Active community profiling via capillary electrophoresis single-strand conformation polymorphism analysis of amplified 16S rRNA and 16S rRNA genes

Here, we report the validation and advancement of a high-throughput method for fingerprinting the active members of a microbial community. This method, termed active community profiling (ACP), provides information about both the composition and the activity of mixed microbial cultures via comparative measurements of amplified 16S rRNA (RNA) and 16S rRNA genes (DNA). Capillary electrophoresis is used to resolve single-strand conformation polymorphisms of polymerase chain reaction (PCR) and reverse transcription PCR (RT-PCR) products, producing electropherograms representative of the community structure.

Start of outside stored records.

(** ** The name of an operation *)

Definition op_name (op : Operation) : bytes :=
  match op with
  | AbortMultipartUpload => str "AbortMultipartUpload"
  | CompleteMultipartUpload => str "CompleteMultipartUpload"
  | CopyObject => str "CopyObject"
  | CreateBucket => str "CreateBucket"
  | CreateBucketMetadataConfiguration => str "CreateBucketMetadataConfiguration"
  | CreateBucketMetadataTableConfiguration => str "CreateBucketMetadataTableConfiguration"
  | CreateMultipartUpload => str "CreateMultipartUpload"
  | CreateSession => str "CreateSession"
  | DeleteBucket => str "DeleteBucket"
  | DeleteBucketAnalyticsConfiguration => str "DeleteBucketAnalyticsConfiguration"
  | DeleteBucketCors => str "DeleteBucketCors"
  | DeleteBucketEncryption => str "DeleteBucketEncryption"
  | DeleteBucketIntelligentTieringConfiguration => str "DeleteBucketIntelligentTieringConfiguration"
  | DeleteBucketInventoryConfiguration => str "DeleteBucketInventoryConfiguration"
  | DeleteBucketLifecycle => str "DeleteBucketLifecycle"
  | DeleteBucketMetadataConfiguration => str "DeleteBucketMetadataConfiguration"
  | DeleteBucketMetadataTableConfiguration => str "DeleteBucketMetadataTableConfiguration"
  | DeleteBucketMetricsConfiguration => str "DeleteBucketMetricsConfiguration"
  | DeleteBucketOwnershipControls => str "DeleteBucketOwnershipControls"
  | DeleteBucketPolicy => str "DeleteBucketPolicy"
  | DeleteBucketReplication => str "DeleteBucketReplication"
  | DeleteBucketTagging => str "DeleteBucketTagging"
  | DeleteBucketWebsite => str "DeleteBucketWebsite"
  | DeleteObject => str "DeleteObject"
  | DeleteObjectAnnotation => str "DeleteObjectAnnotation"
  | DeleteObjectTagging => str "DeleteObjectTagging"
  | DeleteObjects => str "DeleteObjects"
  | DeletePublicAccessBlock => str "DeletePublicAccessBlock"
  | GetBucketAbac => str "GetBucketAbac"
  | GetBucketAccelerateConfiguration => str "GetBucketAccelerateConfiguration"
  | GetBucketAcl => str "GetBucketAcl"
  | GetBucketAnalyticsConfiguration => str "GetBucketAnalyticsConfiguration"
  | GetBucketCors => str "GetBucketCors"
  | GetBucketEncryption => str "GetBucketEncryption"
  | GetBucketIntelligentTieringConfiguration => str "GetBucketIntelligentTieringConfiguration"
  | GetBucketInventoryConfiguration => str "GetBucketInventoryConfiguration"
  | GetBucketLifecycleConfiguration => str "GetBucketLifecycleConfiguration"
  | GetBucketLocation => str "GetBucketLocation"
  | GetBucketLogging => str "GetBucketLogging"
  | GetBucketMetadataConfiguration => str "GetBucketMetadataConfiguration"
  | GetBucketMetadataTableConfiguration => str "GetBucketMetadataTableConfiguration"
  | GetBucketMetricsConfiguration => str "GetBucketMetricsConfiguration"
  | GetBucketNotificationConfiguration => str "GetBucketNotificationConfiguration"
  | GetBucketOwnershipControls => str "GetBucketOwnershipControls"
  | GetBucketPolicy => str "GetBucketPolicy"
  | GetBucketPolicyStatus => str "GetBucketPolicyStatus"
  | GetBucketReplication => str "GetBucketReplication"
  | GetBucketRequestPayment => str "GetBucketRequestPayment"
  | GetBucketTagging => str "GetBucketTagging"
  | GetBucketVersioning => str "GetBucketVersioning"
  | GetBucketWebsite => str "GetBucketWebsite"
  | GetObject => str "GetObject"
  | GetObjectAcl => str "GetObjectAcl"
  | GetObjectAnnotation => str "GetObjectAnnotation"
  | GetObjectAttributes => str "GetObjectAttributes"
  | GetObjectLegalHold => str "GetObjectLegalHold"
  | GetObjectLockConfiguration => str "GetObjectLockConfiguration"
  | GetObjectRetention => str "GetObjectRetention"
  | GetObjectTagging => str "GetObjectTagging"
  | GetObjectTorrent => str "GetObjectTorrent"
  | GetPublicAccessBlock => str "GetPublicAccessBlock"
  | HeadBucket => str "HeadBucket"
  | HeadObject => str "HeadObject"
  | ListBucketAnalyticsConfigurations => str "ListBucketAnalyticsConfigurations"
  | ListBucketIntelligentTieringConfigurations => str "ListBucketIntelligentTieringConfigurations"
  | ListBucketInventoryConfigurations => str "ListBucketInventoryConfigurations"
  | ListBucketMetricsConfigurations => str "ListBucketMetricsConfigurations"
  | ListBuckets => str "ListBuckets"
  | ListDirectoryBuckets => str "ListDirectoryBuckets"
  | ListMultipartUploads => str "ListMultipartUploads"
  | ListObjectAnnotations => str "ListObjectAnnotations"
  | ListObjectVersions => str "ListObjectVersions"
  | ListObjects => str "ListObjects"
  | ListObjectsV2 => str "ListObjectsV2"
  | ListParts => str "ListParts"
  | ListenBucketNotification => str "ListenBucketNotification"
  | PutBucketAbac => str "PutBucketAbac"
  | PutBucketAccelerateConfiguration => str "PutBucketAccelerateConfiguration"
  | PutBucketAcl => str "PutBucketAcl"
  | PutBucketAnalyticsConfiguration => str "PutBucketAnalyticsConfiguration"
  | PutBucketCors => str "PutBucketCors"
  | PutBucketEncryption => str "PutBucketEncryption"
  | PutBucketIntelligentTieringConfiguration => str "PutBucketIntelligentTieringConfiguration"
  | PutBucketInventoryConfiguration => str "PutBucketInventoryConfiguration"
  | PutBucketLifecycleConfiguration => str "PutBucketLifecycleConfiguration"
  | PutBucketLogging => str "PutBucketLogging"
  | PutBucketMetricsConfiguration => str "PutBucketMetricsConfiguration"
  | PutBucketNotificationConfiguration => str "PutBucketNotificationConfiguration"
  | PutBucketOwnershipControls => str "PutBucketOwnershipControls"
  | PutBucketPolicy => str "PutBucketPolicy"
  | PutBucketReplication => str "PutBucketReplication"
  | PutBucketRequestPayment => str "PutBucketRequestPayment"
  | PutBucketTagging => str "PutBucketTagging"
  | PutBucketVersioning => str "PutBucketVersioning"
  | PutBucketWebsite => str "PutBucketWebsite"
  | PutObject => str "PutObject"
  | PutObjectAcl => str "PutObjectAcl"
  | PutObjectAnnotation => str "PutObjectAnnotation"
  | PutObjectLegalHold => str "PutObjectLegalHold"
  | PutObjectLockConfiguration => str "PutObjectLockConfiguration"
  | PutObjectRetention => str "PutObjectRetention"
  | PutObjectTagging => str "PutObjectTagging"
  | PutPublicAccessBlock => str "PutPublicAccessBlock"
  | RenameObject => str "RenameObject"
  | RestoreObject => str "RestoreObject"
  | SelectObjectContent => str "SelectObjectContent"
  | UpdateBucketMetadataAnnotationTableConfiguration => str "UpdateBucketMetadataAnnotationTableConfiguration"
  | UpdateBucketMetadataInventoryTableConfiguration => str "UpdateBucketMetadataInventoryTableConfiguration"
  | UpdateBucketMetadataJournalTableConfiguration => str "UpdateBucketMetadataJournalTableConfiguration"
  | UpdateObjectEncryption => str "UpdateObjectEncryption"
  | UploadPart => str "UploadPart"
  | UploadPartCopy => str "UploadPartCopy"
  | WriteGetObjectResponse => str "WriteGetObjectResponse"
  end.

Active members of the community are distinguished by elevated RNA:DNA peak area ratios. Chemostat experiments with defined populations were conducted to validate the ACP approach. Using a pure culture of Escherichia coli, a direct correlation was found between the growth rate and the RNA:DNA peak ratio. In a second validation experiment, a binary culture of E. coli and Pseudomonas putida was subjected to a controlled environmental change consisting of a shift to anaerobic conditions. ACP revealed the expected cessation of growth of P. putida, an obligate aerobe, while the corresponding DNA-only analysis indicated no change in the culture. Finally, ACP was applied to a complex microbial community, and a novel binning approach was demonstrated for integrating the RNA and DNA electropherograms. ACP thus represents a significant advance from traditional DNA-based profiling techniques, which do not distinguish active from inactive or dead cells, and is well suited for high-throughput community analysis.